Evet, çok büyük bir badireden geçiyoruz. Varlık yokluk savaşı yaşıyoruz. 3. Dünya savaşının tam ortasındayız. Hatta düşmanların bütün namluları bize çevrilmiş. Bu savaş sadece silahlı değil, hayatın bütün alanlarını kapsamaktadır. Sosyal, kültürel, dini, insani, sosyolojik, psikolojik, her türlü algı silahları ile devam ediyor. İç politika, dış politika alanları da dâhil.
Yazdıklarımıza bakıp karamsarlığa sürüklemek değil amacım. Tam tersi topyekûn savaşa rağmen ayakta kalan, varlık savaşını zafere doğru götüren bir Türkiye var karşımızda. Türkiye’nin kazanacağı savaş sonrası, kuşkusuz bu sefer bizi kuşatanlar ‘varlık-yokluk’ tehlikesine girecek. Biraz da bize saldırıların perde arkasında bu gerçek var. Bizim varlığımızı bir başkaları varlıklarına tehlike görüyor. Bizim açımızdan değil bu. Çünkü emperyalist güç odaklarının beslenme kaynağı vampirler gibi kandır. Kaynaklar kesildiğinde ayakta duracak halleri kalmayacaktır. Onun içindir son 20 yıldır dünyayı ateşe vermelerinin nedeni. Gelecek kaygısıdır. Ayakta kalma kaygısıdır. Fakat korkunun ecele faydası olmayacaktır. Mukadder son mutlaka gelecektir. Bugün yaptıkları pervasızca davranışlar onu göstermektedir.

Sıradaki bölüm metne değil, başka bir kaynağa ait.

(** A step of an end: [out] leads to the other one, [inn] comes from it. *)
Definition ep_exec (ev : event) (e : ep) (out inn : list Packet.packet)
  : option (ep * list Packet.packet * list Packet.packet) :=
  let loc (r : option ep) := e' ← r; Some (e', out, inn) in
  match ev with
  | EvMain => loc (main_step e)
  | EvTicker => loc (ticker_step e)
  | EvHandler => loc (handler_step e)
  | EvSignal =>
      match main e, chan e with
      | WSelect, sg :: c =>
          loc (Some (set_main (match sg with
                               | signalTearDown => WTear (Packet.NetError Packet.EOF)
                               | _ => WTalk sg
                               end) (set_chan c e)))
      | _, _ => None
      end
  | EvAlarm => match main e with WSelect => loc (Some (set_main WAlarm (log_alarm e))) | _ => None end
  | EvCoin fake =>
      match main e with
      | WCoin => loc (Some (set_main (if fake then WLoadDummy (nClientFake cf) packetTypeFakeFinish
                                      else WSkip) e))
      | _ => None
      end
  | EvDeadline err =>
      match main e with
      | WDeadline => loc (Some (set_main (match err with Some x => WTear x | None => WRead end) e))
      | _ => None
      end
  | EvRead d =>
      match main e with
      | WRead =>
          if zlen d >? 65535 then None
          else loc (Some (set_main (if server e then WChop d else WNext d) (log_read d e)))
      | _ => None
      end
  | EvTimeout =>
      match main e with
      | WRead => loc (Some (set_main (WLoadDummy (nFake e) packetTypeRealFinish) e))
      | _ => None
      end
  | EvReadErr x => match main e with WRead => loc (Some (set_main (WTear x) e)) | _ => None end
  | EvSample k =>
      match main e with
      | WSample n fin => if (0 <=? k) && (k <=? n) then loc (Some (set_main (WDummies k fin) e)) else None
      | _ => None
      end
  | EvTearDown ok =>
      match main e with
      | WTear x =>
          if ok : bool then Some (set_main (WDone x) e, out ++ [cell packetTypeTearDown []], inn)
          else Some (set_main (WDone x) e, out, inn)
      | _ => None
      end
  | EvTake =>
      match sender e, wchan e with
      | SWait, p :: ps =>
          loc (Some (set_sender (SHold p) (set_wchan ps
            (if Packet.pktType p =? packetTypePayload then set_nseg (u32 (realNSeg e + 1)) e else e))))
      | _, _ => None
      end
  | EvWrite =>
      match sender e with SHold p => Some (set_sender SWait e, out ++ [p], inn) | _ => None end
  | EvWriteErr x => match sender e with SHold p => loc (Some (set_sender (SReport x) e)) | _ => None end
  | EvReport =>
      match sender e with SReport x => loc (set_sender SDone <$> report x e) | _ => None end
  | EvTick =>
      match ticker e with
      | TWait => loc (Some (set_ticker (if server e then TReset else TLoad) e))
      | _ => None
      end
  | EvDeliver =>
      match handler e, inn with HIdle, p :: ps => Some (deliver p e, out, ps) | _, _ => None end
  | EvExit =>
      if closed e then
        loc (Some (set_sender (match sender e with SWait => SDone | x => x end)
                     (set_ticker (match ticker e with TWait => TDone | t => t end) e)))
      else None
  end.

(** ** The two ends *)

Record sys := mkSys { cl : ep; sv : ep; up : list Packet.packet; down : list Packet.packet }.
Definition init : sys := mkSys (init_ep false) (init_ep true) [] [].

(** A panic ends the process of its side. *)
Definition exec (ev : bool * event) (s : sys) : option sys :=
  if ev.1 then
    if crashed (sv s) then None
    else '(e, out, inn) ← ep_exec ev.2 (sv s) (down s) (up s); Some (mkSys (cl s) e inn out)
  else
    if crashed (cl s) then None
    else '(e, out, inn) ← ep_exec ev.2 (cl s) (up s) (down s); Some (mkSys e (sv s) out inn).
Definition step : sys -> sys -> Prop := does exec.

(** ** Turns *)

(** What is on the way from an end: on the wire, at the sender, in [writeChan]. *)
Definition hand (x : sender_pc) : list Packet.packet := match x with SHold p => [p] | _ => [] end.
Definition transit (e : ep) (out : list Packet.packet) : list Packet.packet :=
  out ++ hand (sender e) ++ wchan e.

(** The main loop has the turn. *)
Definition held (m : main_pc) : Z :=
  match m with WSelect | WFlip | WTear _ | WDone _ | WPanic => 0 | _ => 1 end.
Definition gives_turn (sg : signal) : bool := match sg with signalTearDown => false | _ => true end.
Definition pushing (h : handler_pc) : Z :=
  match h with HPush sg => if gives_turn sg then 1 else 0 | _ => 0 end.
(** The turns an end has: in its main loop, on the way from it, and waiting for
    its main loop. *)
Definition turns (e : ep) (out : list Packet.packet) : Z :=
  held (main e) + count is_finish (transit e out) + (count gives_turn (chan e) + pushing (handler e)).

Lemma put_pkt_Some p e e' : put_pkt p e = Some e' -> e' = set_wchan (wchan e ++ [p]) e.
Proof. unfold put_pkt. destruct (_ <? _); [by intros [= <-]|done]. Qed.
Lemma push_Some sg e e' : push sg e = Some e' -> e' = set_chan (chan e ++ [sg]) e /\ chan e = [].
Proof.
  unfold push. destruct (_ <? _) eqn:E; [|done]. intros [= <-]. b2p. split; [done|].
  unfold canSend_cap in E. destruct (chan e); [done|]. rewrite zlen_cons in E. zlia.
Qed.
Lemma wt_report_Some x e e' : report x e = Some e' -> e' = set_errs (errs e ++ [x]) e.
Proof. unfold report. destruct (_ <? _); [by intros [= <-]|done]. Qed.

Ltac ep_cases E :=
  cbn [ep_exec] in E;
  lazymatch type of E with
  | context [main_step ?e] =>
      let H := fresh in destruct (main_step e) eqn:H; cbn in E; [|discriminate E];
      unfold main_step in H; destruct (main e) eqn:?; step_cases H
  | context [ticker_step ?e] =>
      let H := fresh in destruct (ticker_step e) eqn:H; cbn in E; [|discriminate E];
      unfold ticker_step in H; destruct (ticker e) eqn:?; step_cases H
  | context [handler_step ?e] =>
      let H := fresh in destruct (handler_step e) eqn:H; cbn in E; [|discriminate E];
      unfold handler_step in H; destruct (handler e) eqn:?; step_cases H
  | _ => step_cases E
  end;
  repeat match goal with H : fmap _ (report _ _) = Some _ |- _ => step_cases H end;
  repeat match goal with
  | H : put_pkt _ _ = Some _ |- _ => apply put_pkt_Some in H
  | H : push _ _ = Some _ |- _ => apply push_Some in H as [H ?]
  | H : report _ _ = Some _ |- _ => apply wt_report_Some in H
  end; simplify_eq; subst.

Lemma count_cons {P} (f : P -> bool) p ps : count f (p :: ps) = (if f p then 1 else 0) + count f ps.
Proof. change (p :: ps) with ([p] ++ ps). by rewrite count_app, count_one. Qed.

(** The program points in the goal, and the lengths of the lists of turns. *)
Ltac pcs :=
  repeat match goal with
  | H : main _ = _ |- _ => rewrite H
  | H : sender _ = _ |- _ => rewrite H
  | H : handler _ = _ |- _ => rewrite H
  | H : chan _ = _ |- _ => rewrite H
  | H : wchan _ = _ |- _ => rewrite H
  end; cbn [held hand pushing gives_turn Datatypes.app].
Ltac at_pcs :=
  repeat match goal with
  | H : main _ = _ |- _ => rewrite H in *; clear H
  | H : sender _ = _ |- _ => rewrite H in *; clear H
  end.
Ltac count_turns := rewrite ?app_nil_r, ?count_app, ?count_cons, ?count_nil.

(** What the arrival of a packet leaves alone. *)
Lemma deliver_same p e :
  let e' := deliver p e in
  server e' = server e /\ wstate_ e' = wstate_ e /\ chan e' = chan e /\ wchan e' = wchan e
  /\ errs e' = errs e /\ main e' = main e /\ sender e' = sender e /\ ticker e' = ticker e
  /\ upstream e' = upstream e /\ alarms e' = alarms e
  /\ received e' = received e ++ (if Packet.pktType p =? packetTypePayload then Packet.data p else []).
Proof.
  unfold deliver. destruct (_ =? packetTypePayload) eqn:E.
  { destruct (0 <? _) eqn:E0; [done|]. b2p.
    assert (Packet.data p = []) as -> by (apply zlen_0; zlia). cbn. by rewrite app_nil_r. }
  rewrite app_nil_r. by repeat case_match.
Qed.
Lemma deliver_pushing p e :
  handler e = HIdle -> pushing (handler (deliver p e)) = (if is_finish p then 1 else 0).
Proof.
  intros Hh. unfold deliver, is_finish.
  destruct (_ =? packetTypePayload) eqn:E0; [b2p; rewrite E0; cbn; by case_match; cbn; rewrite Hh|].
  destruct (_ =? packetTypeRealFinish) eqn:E1; [done|].
  destruct (_ =? packetTypeFakeFinish) eqn:E2; [done|].
  repeat case_match; cbn; rewrite ?Hh; done.
Qed.

Lemma ep_turns ev e out inn e' out' inn' :
  ep_exec ev e out inn = Some (e', out', inn') ->
  turns e' out' + count is_finish inn' <= turns e out + count is_finish inn + (alarms e' - alarms e)
  /\ alarms e <= alarms e'.
Proof.
  intros E. unfold turns, transit. destruct ev.
  all: ep_cases E.
  all: cbn; pcs; count_turns; try lia.
  all: try (repeat case_match; cbn in *; try discriminate; lia).
  destruct (deliver_same p e) as (_ & _ & -> & -> & _ & -> & -> & _ & _ & -> & _).
  rewrite deliver_pushing by done. lia.
Qed.

(** ** What is on the way *)

(** The packets of a burst; the others are the ticker's and the gate's signals,
    the seed and the tear-down. *)
Definition burst (p : Packet.packet) : bool :=
  (Packet.pktType p =? packetTypePayload) || (Packet.pktType p =? packetTypeDummy) || is_finish p.
Definition bursts (ps : list Packet.packet) : list Packet.packet := filter (fun p => burst p) ps.
Lemma bursts_app ps qs : bursts (ps ++ qs) = bursts ps ++ bursts qs.
Proof. apply filter_app. Qed.
Lemma bursts_one p : bursts [p] = if burst p then [p] else [].
Proof. unfold bursts. rewrite filter_cons. by destruct (burst p), (decide _). Qed.

(** The last packet passes the turn. *)
Definition complete (ps : list Packet.packet) : Prop :=
  ps = [] \/ exists qs p, ps = qs ++ [p] /\ is_finish p = true.
Lemma complete_snoc ps p : is_finish p = true -> complete (ps ++ [p]).
Proof. right. eauto. Qed.
Lemma complete_tail p ps : complete (p :: ps) -> complete ps.
Proof.
  intros [?|(qs & q & E & Hq)]; [done|]. destruct qs as [|x qs]; cbn in E; simplify_eq; [by left|].
  by apply complete_snoc.
Qed.
Lemma complete_suffix ps qs : complete (ps ++ qs) -> complete qs.
Proof. induction ps as [|p ps IH]; [done|]. intros H%complete_tail. auto. Qed.
Lemma complete_none ps : complete ps -> count is_finish ps = 0 -> ps = [].
Proof.
  intros [->|(qs & p & -> & Hp)]; [done|]. rewrite count_app, count_one, Hp.
  pose proof (count_nonneg is_finish qs). lia.
Qed.

(** The loop is between two bursts, or nothing of its burst is out yet. *)
Definition between (m : main_pc) : bool :=
  match m with
  | WChop _ | WPut _ _ | WLoadDummy _ _ | WSample _ _ | WDummies _ _ | WFin _
  | WTear _ | WDone _ | WPanic => false
  | _ => true
  end.
Definition finishing (m : main_pc) : Prop :=
  match m with
  | WLoadDummy _ fin | WSample _ fin | WDummies _ fin | WFin fin =>
      fin = packetTypeRealFinish \/ fin = packetTypeFakeFinish
  | _ => True
  end.
Definition sending (x : sender_pc) : bool := match x with SWait | SHold _ => true | _ => false end.
Definition quiet (e : ep) (out : list Packet.packet) : Prop :=
  finishing (main e)
  /\ (between (main e) && sending (sender e) = true -> complete (bursts (transit e out))).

Hatırlayacaklarınız olacaktır. 20 Yıl önce bu sıralarda ABD’de bir kitap yayınlandı. ‘Büyük Satranç Tahtası’ ismi ile. ABD’nin önemli stratejistlerinden ve geçtiğimiz aylarda ölen Brezenski’nin kaleme aldığı kitap. Okuduğum o kitapta unutmadığım bir kanaat vardır Brezenski’nin. Derki;”ABD’nin dünya lideri olması bu dünyanın tabiatına aykırıdır. Eninde sonunda ABD dünya liderliğini kaybedecektir. İşte o zaman ABD nasıl ayakta kalacağını şimdiden belirlemelidir” der. Bugün ABD’nin telaşı işte Brezenski’nin tespit ettiği bu gerçektir. Ayakta kalabilmenin ayak oyunlarıdır. Dünyanın önemli yerlerinde gücünü elde tutmak istemesinin telaşıdır. Fütursuzca davranışı ondandır. Aslında ABD’nin telaşla yaptığı her fütursuzluk ömrünü kısaltmaktan başka bir işe yaramamaktadır.
Yazının başlığında Türkiye’nin içinde bulunduğu durumu izah ederken çokta iç açıcı tablo koymadık. Fakat Türkiye’nin en büyük avantajı artık içinde bulunduğu durumdan haberdar. Başını deve kuşu gibi kuma gömmüyor. İçinde olup bitenlerden, çevresinde olup bitenlerden hatta dünya da olup bitenlerden hem haberdar, hem de ciddi derecede müdahil.
Son 15-20 gündür Türkiye’nin başına örülmeye çalışılan çorapları yazmaya çalışıyoruz. Eskiden Türkiye’nin başına örülecek çorapları pek kimse bilmezdi. Bilenlerde korkudan seslerini çıkaramazlardı. Şimdi öyle mi? Artık bu millete, bu devlete, bu ülkeye örülmek istenen çorapların daha ipleri hazırlanırken haberdar olunuyor. Devlet içinde halen aşırı derecede piyonlar cirit atıyor. Devletin hücrelerine kadar yerleşen parazitler var. Genlerine sadece menfaat ve çıkar işleyen geleneksel yapılar var. Örülen çorapları görmezden gelen kritik noktada kadrolar var. Ama buna karşı duyarlı yapılar, duyarlı toplum katmanları var.
Geçenlerde bir dostumla konuşurken enteresan bir bilgi verdi. Facebook’un merkezi ABD. Biliyorsunuz. ABD bu sosyal medya sayesinde bütün ülkeleri eş zamanlı analiz etme imkânına sahip. İşte o dostumun verdiği bilgiye göre Facebook verilerine göre Türkiye’de halk dünyanın en aktif ve en hareketli ülkesi durumunda. Yani millet her şeyi görüyor, her şeyi değerlendiriyor. Ve gelişen olaylar karşısında tavır koyabiliyor. Bu nedenle son 15-20 gündür kulislere yansıyan yeni darbe ve kaos planlarının hayata geçme imkânı sıfırdır.